1. Buyer confidence is much stronger than last year and infinitely stronger than 2 years ago. Everyone knows that confidence is that hard-to-measure critical component of Real Estate. In 2008, for every 20 buyers that I spoke to, 15 would tell me that they would not even consider buying until the market stopped declining. I get that maybe 2 out of 20 times now. In fact in the last 2 years, it is far more common that I hear frustration from buyers that cannot find a home and that they have been looking for months. Which leads to….

2. The second foreclosure wave never hit and virtually every insider agrees that it won’t.

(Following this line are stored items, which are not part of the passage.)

(* ===== verification/TopologyLaws.v ===== *)
(** * TopologyLaws: an arrangement written into a document is read back as it was

    The entries of a topology are a function of the cell's key, so what [write_topology] leaves in the
    document can be looked up object by object; reading it back goes through the same cells. *)

From stdpp Require Import gmap sorting.
From S2P Require Import Prelude Bytes BTree Message Document Cells Liveness Float Tree TreeLaws Layout Identity Workspace WorkspaceLaws TabOrder Topology.

(** ** The objects of a topology *)

Definition all_tabs (t : WorkspaceTopology) : list (Tab * RawUuid) :=
  concat (map (fun s => map (fun tab => (tab, session_id s)) (tabs s)) (sessions (tree t))) ++
  map (fun c => (closed_tab c, closed_session_id c)) (closed_tabs t).
Definition all_specs (t : WorkspaceTopology) : list (RawUuid * PaneSpec) :=
  concat (map (fun s => btree_by pane_le (specs s)) (sessions (tree t))) ++
  concat (map (fun c => btree_by pane_le (closed_specs c)) (closed_tabs t)).
Fixpoint splits (n : SplitNode) : list (RawUuid * list SplitWeight) :=
  match n with
  | Leaf _ => []
  | Split id _ children => (id, map weight children) :: concat (map (fun c => splits (node c)) children)
  end.
Definition all_splits (t : WorkspaceTopology) : list (RawUuid * list SplitWeight) :=
  concat (map (fun p => splits (root p.1)) (all_tabs t)).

Don’t be mistaken, there are plenty of foreclosures that will come to market in the next 3-4 years. They are coming very slowly and steadily. Just ask the 100’s of Asset managers that have been laid off in the last 2 years. This is critical because it was the wave in 2007-2008 that took values down no less than 20% in 12 months. Without hundreds of foreclosures driving prices down each month, stability can occur. Need more proof? In 2007, foreclosures consistently represented 25% of the active inventory and active inventory was much higher than today. Currently they represent 9% of our inventory and we have 30% less homes for sale than in 2007.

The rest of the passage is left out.